The outlet of the pump tube 21 is located at a distance of 0.5-2 cm above the conveyor belt, so that the gallium drops 200 can still be kept spheroidal without being too flat when they drop onto the condensation mass 32 of the conveyor belt.

Meanwhile, the timing of dropping the gallium drops 200 from the discharge port of the pump tube 21 is matched with the timing of conveying the cold block 32 on the conveyor belt, and the gallium drops 200 are ensured to accurately drop on the area of the cold block 32 but not drop on other positions of the conveyor belt 31. In the embodiment, the speed-adjustable motor with controllable speed is selected for the conveying motor 33 for driving the conveying belt 31, so that the conveying speed of the conveying belt can be accurately controlled, and the relative constant speed setting between the rotating speed of the peristaltic pump 22 and the rotating speed of the conveying motor 33 is ensured, namely, the gallium liquid section 101 segmented by the peristaltic pump 22 in the pump pipe 21 is ensured to be just dropped onto the cold coagulation block 32 on the conveying belt 31 controlled by the conveying motor 33 when dropping from the discharge port of the pump pipe.

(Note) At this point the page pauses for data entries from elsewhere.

Lemma install_update_appends (update_file : string) (w w' : world) :
  install_update E update_file w = (Some true, w') ->
  assoc ("backup_" +:+ stamp (clock E (ticks w))) (listing w) = None ->
  holds_new_snapshot (listing w) ("backup_" +:+ stamp (clock E (ticks w))) w'.
Proof.
  intros H Hfresh. unfold install_update, Eff.try_except in H.
  destruct (install_update_try E update_file w) as [[b|] w1] eqn:Ht.
  2:{ unfold Eff.bind, emit, Eff.modify, Eff.ret in H. inversion H. }
  inversion H; subst b w1. clear H.
  unfold install_update_try in Ht.
  pure_in Ht.
  step_in Ht backed wb Hb.
  2:{ destruct (create_backup_total
         (set_log (log w ++ [status_updated MsgInstalling]) w)) as [? Hx].
      rewrite Hb in Hx. discriminate Hx. }
  destruct backed; cbn [negb] in Ht; [|inversion Ht].
  apply create_backup_appends in Hb; [|exact Hfresh].
  change (listing (set_log (log w ++ [status_updated MsgInstalling]) w))
    with (listing w) in Hb.
  change (ticks (set_log (log w ++ [status_updated MsgInstalling]) w))
    with (ticks w) in Hb.
  match type of Ht with
  | ?mm ?ww = _ =>
      assert (Hr : respects
        (fun w1 w2 => holds_new_snapshot (listing w)
                        ("backup_" +:+ stamp (clock E (ticks w))) w1 ->
                      holds_new_snapshot (listing w)
                        ("backup_" +:+ stamp (clock E (ticks w))) w2) mm);
      [|specialize (Hr ww); rewrite Ht in Hr; apply Hr; exact Hb]
  end.
  cbv zeta.
  repeat first
    [ respects_step new_pre
    | apply respects_modify; intros ? (e & He & Hd); exists e; split; [exact He|exact Hd]
    | progress (unfold emit, now, stage, create_update_script, read_cache, extract_member)
    | (intros ? (e & He & Hd); exists e; split; [exact He|exact Hd]) ].
Qed.

(** Successive successful installs, each under a fresh name, add one
    snapshot each to the backup directory and remove none. *)
Lemma installs_accumulate (update_files : list string) :
  forall w, fresh_installs E update_files w ->
  exists added,
    listing (after_installs E update_files w) = listing w ++ added /\
    length added = length update_files /\
    Forall (fun p => is_snapshot p = true) added /\
    (NoDup (fst <$> listing w) ->
     NoDup (fst <$> listing (after_installs E update_files w))).
Proof.
  induction update_files as [|f rest IH]; intros w Hfresh.
  - exists []. simpl. rewrite app_nil_r. auto.
  - destruct Hfresh as (Hnew & Hok & Hrest).
    destruct (install_update E f w) as [r w1] eqn:Hi. simpl in Hok, Hrest. subst r.
    destruct (install_update_appends f w w1 Hi Hnew) as (e & Hdir & Hisdir).
    assert (Hl1 : listing w1 = listing w ++ [("backup_" +:+ stamp (clock E (ticks w)), e)])
      by (unfold listing at 1; rewrite Hdir; reflexivity).
    destruct (IH w1 Hrest) as (added & Hafter & Hlen & Hsnap & Hnd).
    exists (("backup_" +:+ stamp (clock E (ticks w)), e) :: added).
    unfold after_installs in *. simpl fold_left. rewrite Hi. simpl snd.
    split; [|split; [|split]].
    + rewrite Hafter, Hl1, <- app_assoc. reflexivity.
    + simpl. rewrite Hlen. reflexivity.
    + constructor; [|exact Hsnap]. unfold is_snapshot. simpl. rewrite Hisdir. reflexivity.
    + intros Hw. apply Hnd. rewrite Hl1, fmap_app. apply NoDup_app.
      split; [exact Hw|]. split; [|apply NoDup_singleton].
      intros n Hn Hn'. simpl in Hn'. apply list_elem_of_singleton in Hn'. subst n.
      apply assoc_None_names in Hnew. contradiction.
Qed.

End Installs.

Section Retention.
Import Py Props UpdateManager.
Variable E : env.

(** Installs never prune: after successive successful installs, each under
    a fresh name, from an empty backup directory, there are as many
    snapshots as installs; pruning them then leaves exactly [keep] of
    them, the most recent ones. *)
Lemma installs_then_cleanup (keep : nat) (update_files : list string) (w : world) :
  listing w = [] ->
  fresh_installs E update_files w ->
  length update_files = (keep + 3)%nat ->
  length (snapshots (listing (after_installs E update_files w))) = (keep + 3)%nat /\
  ((forall name, denied E (LocRemove name) = false) ->
   length (snapshots (listing (cleanup_old_backups E (Z.of_nat keep)
                                 (after_installs E update_files w)))) = keep /\
   Permutation
     (snapshots (listing (cleanup_old_backups E (Z.of_nat keep)
                            (after_installs E update_files w))))
     (take keep (ranked (listing (after_installs E update_files w)))) /\
   (forall k r,
      k ∈ take keep (ranked (listing (after_installs E update_files w))) ->
      r ∈ drop keep (ranked (listing (after_installs E update_files w))) ->
      created k >= created r)).
Proof.
  intros Hempty Hfresh Hlen.
  destruct (installs_accumulate E update_files w Hfresh) as (added & Hafter & Hadded & Hsnap & Hnd).
  rewrite Hempty in Hafter, Hnd. simpl in Hafter.
  assert (Hcount : length (snapshots (listing (after_installs E update_files w)))
                   = (keep + 3)%nat).
  { rewrite Hafter. unfold snapshots. rewrite filter_all; [lia|].
    intros p Hp. rewrite Forall_forall in Hsnap. rewrite (Hsnap p Hp). exact I. }
  split; [exact Hcount|]. intros Hden.
  destruct (cleanup_keeps_most_recent E (Z.of_nat keep) (after_installs E update_files w))
    as (Hperm & Hl & Hord & _ & _).
  - lia.
  - apply Hnd. constructor.
  - exact Hden.
  - rewrite Nat2Z.id in *. split; [|split].
    + rewrite Hl, Hcount. lia.
    + exact Hperm.
    + exact Hord.
Qed.

End Retention.

(** C8, as the code has it.  [cleanup_old_backups] with keep count [N]
    leaves exactly the [N] most recent snapshots by creation time and
    touches nothing else, and a snapshot whose deletion fails simply
    stays: the failure is not fatal.  Installs do not prune: after [N+3]
    successive successful installs (each under a fresh time stamp, from
    an empty backup directory) there are [N+3] snapshots, and exactly
    [N], the most recent ones, remain once [cleanup_old_backups] is
    called with keep count [N]. *)
Theorem backup_retention_by_explicit_cleanup (E : UpdateManager.env) :
  (forall (keep_count : Z) (w : UpdateManager.world),
     0 <= keep_count ->
     NoDup (fst <$> Props.listing w) ->
     (forall name, UpdateManager.denied E (UpdateManager.LocRemove name) = false) ->
     Permutation
       (Props.snapshots (Props.listing (UpdateManager.cleanup_old_backups E keep_count w)))
       (take (Z.to_nat keep_count) (Props.ranked (Props.listing w))) /\
     length (Props.snapshots
               (Props.listing (UpdateManager.cleanup_old_backups E keep_count w)))
     = Nat.min (Z.to_nat keep_count) (length (Props.snapshots (Props.listing w))) /\
     (forall k r,
        k ∈ take (Z.to_nat keep_count) (Props.ranked (Props.listing w)) ->
        r ∈ drop (Z.to_nat keep_count) (Props.ranked (Props.listing w)) ->
        Props.created k >= Props.created r) /\
     (forall q, q ∈ Props.listing w -> Props.is_snapshot q = false ->
        q ∈ Props.listing (UpdateManager.cleanup_old_backups E keep_count w)) /\
     sublist (Props.listing (UpdateManager.cleanup_old_backups E keep_count w))
       (Props.listing w)) /\
  (forall (keep_count : Z) (w : UpdateManager.world) (q : string * UpdateManager.entry),
     q ∈ Props.listing w ->
     UpdateManager.denied E (UpdateManager.LocRemove q.1) = true ->
     q ∈ Props.listing (UpdateManager.cleanup_old_backups E keep_count w)) /\
  (forall (keep : nat) (update_files : list string) (w : UpdateManager.world),
     Props.listing w = [] ->
     Props.fresh_installs E update_files w ->
     length update_files = (keep + 3)%nat ->
     length (Props.snapshots (Props.listing (Props.after_installs E update_files w)))
     = (keep + 3)%nat /\
     ((forall name, UpdateManager.denied E (UpdateManager.LocRemove name) = false) ->
      length (Props.snapshots
                (Props.listing (UpdateManager.cleanup_old_backups E (Z.of_nat keep)
                                  (Props.after_installs E update_files w)))) = keep /\
      Permutation
        (Props.snapshots
           (Props.listing (UpdateManager.cleanup_old_backups E (Z.of_nat keep)
                             (Props.after_installs E update_files w))))
        (take keep (Props.ranked (Props.listing (Props.after_installs E update_files w)))) /\
      (forall k r,
         k ∈ take keep (Props.ranked (Props.listing (Props.after_installs E update_files w))) ->
         r ∈ drop keep (Props.ranked (Props.listing (Props.after_installs E update_files w))) ->
         Props.created k >= Props.created r))).
Proof.
  split; [|split].
  - intros keep_count w. apply cleanup_keeps_most_recent.
  - intros keep_count w q. apply cleanup_failure_not_fatal.
  - intros keep update_files w. apply installs_then_cleanup.
Qed.

Lemma backup_retention_by_explicit_cleanup_witness :
  length (Props.snapshots
            (Props.listing (Props.after_installs Scenario.installer_env
                              Scenario.four_updates Scenario.app_world))) = 4%nat /\
  length (Props.snapshots
            (Props.listing
               (UpdateManager.cleanup_old_backups Scenario.installer_env 1
                  (Props.after_installs Scenario.installer_env Scenario.four_updates
                     Scenario.app_world)))) = 1%nat.
Proof.
  destruct (proj2 (proj2 (backup_retention_by_explicit_cleanup Scenario.installer_env))
              1%nat Scenario.four_updates Scenario.app_world) as [Hcount Hprune].
  - reflexivity.
  - vm_compute. repeat split.
  - reflexivity.
  - split; [exact Hcount|]. apply Hprune. reflexivity.
Defined.

(** C8, as stated, fails: with retention 1, four successive successful
    installs leave four snapshots in the backup directory, since nothing
    in the install path prunes. *)
Lemma four_installs_leave_four_snapshots :
  Props.fresh_installs Scenario.installer_env Scenario.four_updates Scenario.app_world /\
  length (Props.snapshots
            (Props.listing (Props.after_installs Scenario.installer_env
                              Scenario.four_updates Scenario.app_world))) = 4%nat /\
  (length (Props.snapshots
             (Props.listing (Props.after_installs Scenario.installer_env
                               Scenario.four_updates Scenario.app_world))) =? 1)%nat = false.
Proof. split; [vm_compute; repeat split|]. split; vm_compute; reflexivity. Qed.

(** * Further properties of the three modules *)

(** ** Version comparison on arbitrary strings *)
Section CompareEverywhere.
Import Py Props.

Because the peristaltic pump 22 controls the pumping speed through the speed regulating motor, in practical application, the speed regulating motor of the peristaltic pump 22 can also control the conveyor belt 31 through the synchronization of the transmission mechanism, so that the conveying speed of the conveyor belt 31 is matched with the peristaltic pumping speed of the peristaltic pump 22 at a relatively constant speed.

In addition, the conveying speed of the conveyor belt 31 and the conveying length of the conveyor belt 31 are matched with the condensing capacity of the condensing block 32, so that the pump pipe 21 can be condensed into the solid gallium beads 201 after dropping on the condensing block 32 at the conveying feed end of the conveyor belt 31 and before the condensing block 32 is conveyed to the conveying end of the conveyor belt 31.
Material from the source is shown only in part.